PROBLEM DETAILS: Only the lines from the one containing "Hypothesis Hc : chained mask props tab." through the end of the entries should be repeated, exactly as they appear, first and last included.

Collected data
(** *** Building the table anew *)

Lemma rehash_props_spec k mask props : 0 <= k -> mask = 2 ^ k - 1 -> forall pre tab,
  zlen tab = mask + 1 -> zlen pre + zlen props < MAX_PROPS -> chained mask pre tab ->
  yields (rehash_props mask (zlen pre) props tab) (fun '(tab', props') =>
    zlen tab' = mask + 1 /\ chained mask (pre ++ props') tab' /\
    pr_atom <$> props' = pr_atom <$> props /\ pr_flags <$> props' = pr_flags <$> props).
Proof.
  intros Hk Hm. induction props as [|pr props IH]; intros pre tab Hlen Hmax Hc.
  - cbn. rewrite app_nil_r. done.
  - rewrite zlen_cons in Hmax. cbn [rehash_props]. destruct (Z.eqb_spec (pr_atom pr) JS_ATOM_NULL) as [E0|E0].
    + apply yields_bind. assert (Hc1 : chained mask (pre ++ [pr]) tab).
      { assert (Hd : live pr = false) by (unfold live; by rewrite E0). destruct Hc as [Ht Hn]. split.
        - intros h Hh. rewrite last_in_snoc, Hd. by apply Ht.
        - intros i pr' Hi Hl'. apply lookup_app_Some in Hi as [Hi|[Hlt Hi]].
          + pose proof (lookup_lt_Some _ _ _ Hi). rewrite take_app_le by lia. by apply Hn.
          + destruct (i - length pre)%nat as [|n]; [|done]. cbn in Hi. simplify_eq. congruence. }
      specialize (IH (pre ++ [pr]) tab Hlen). rewrite zlen_app in IH. change (zlen [pr]) with 1 in IH.
      eapply yields_mono; [apply IH; [lia|done]|]. intros [tab' props'] (Hl' & Hch & Ea & Ef). cbn. rewrite <- app_assoc in Hch.
      split; [done|]. split; [done|]. by rewrite Ea, Ef.
    + pose proof (live_true pr E0) as Hl. assert (Hb : 0 <= hash_of mask pr <= mask).
      { unfold hash_of. subst mask. rewrite mask_land by done. pose proof (Z.mod_pos_bound (pr_atom pr) (2 ^ k) ltac:(lia)). lia. }
      change (pr_atom pr .& mask) with (hash_of mask pr). rewrite (proj2 (aget_lookup tab (hash_of mask pr) _) (conj (proj1 Hb) (ch_tab _ _ _ Hc _ Hb))).
      cbn [mbind outcome_bind]. unfold aset. assert (Er : (0 <=? hash_of mask pr) && (hash_of mask pr <? zlen tab) = true) by (apply andb_true_intro; split; lia).
      rewrite Er. cbn [mbind outcome_bind]. pose proof (last_in_range mask (hash_of mask pr) pre) as Hrange. pose proof (zlen_nonneg props).
      set (pr' := MkShapeProperty _ _ _). apply yields_bind.
      assert (Hc1 : chained mask (pre ++ [pr']) (<[Z.to_nat (hash_of mask pr) := zlen pre + 1]> tab)).
      { apply (chained_snoc mask pre tab pr'); [done|done|done|]. change (wrap 26 (last_in mask (hash_of mask pr) pre) = last_in mask (hash_of mask pr) pre). apply wrap_small. unfold MAX_PROPS in Hmax. lia. }
      specialize (IH (pre ++ [pr']) (<[Z.to_nat (hash_of mask pr) := zlen pre + 1]> tab)). rewrite zlen_app in IH. change (zlen [pr']) with 1 in IH.
      eapply yields_mono; [apply IH; [unfold zlen in *; by rewrite length_insert|lia|done]|].
      intros [tab' props'] (Hl' & Hch & Ea & Ef). cbn. rewrite <- app_assoc in Hch. split; [done|]. split; [done|]. by rewrite Ea, Ef.
Qed.

Lemma chained_empty mask : chained mask [] (replicate (Z.to_nat (mask + 1)) 0).
Proof.
  split; [|done]. intros h Hh. rewrite last_in_nil. apply lookup_replicate. split; [done|lia].
Qed.

(** *** Deletion *)

(** The property [i] of the hash [b] is replaced by the dead [dl]; the link to it, in the table or in the property [l], skips it. *)
Section Delete.
Context (mask : Z) (props : list JSShapeProperty) (tab : list Z) (i : nat) (pr dl : JSShapeProperty).
Hypothesis Hc : chained mask props tab.
Hypothesis Hi : props !! i = Some pr.
Hypothesis Hl : live pr = true.
Hypothesis Hdl : live dl = false.
Let b := hash_of mask pr.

RESPONSE:
Hypothesis Hc : chained mask props tab.
Hypothesis Hi : props !! i = Some pr.
Hypothesis Hl : live pr = true.
Hypothesis Hdl : live dl = false.
Let b := hash_of mask pr.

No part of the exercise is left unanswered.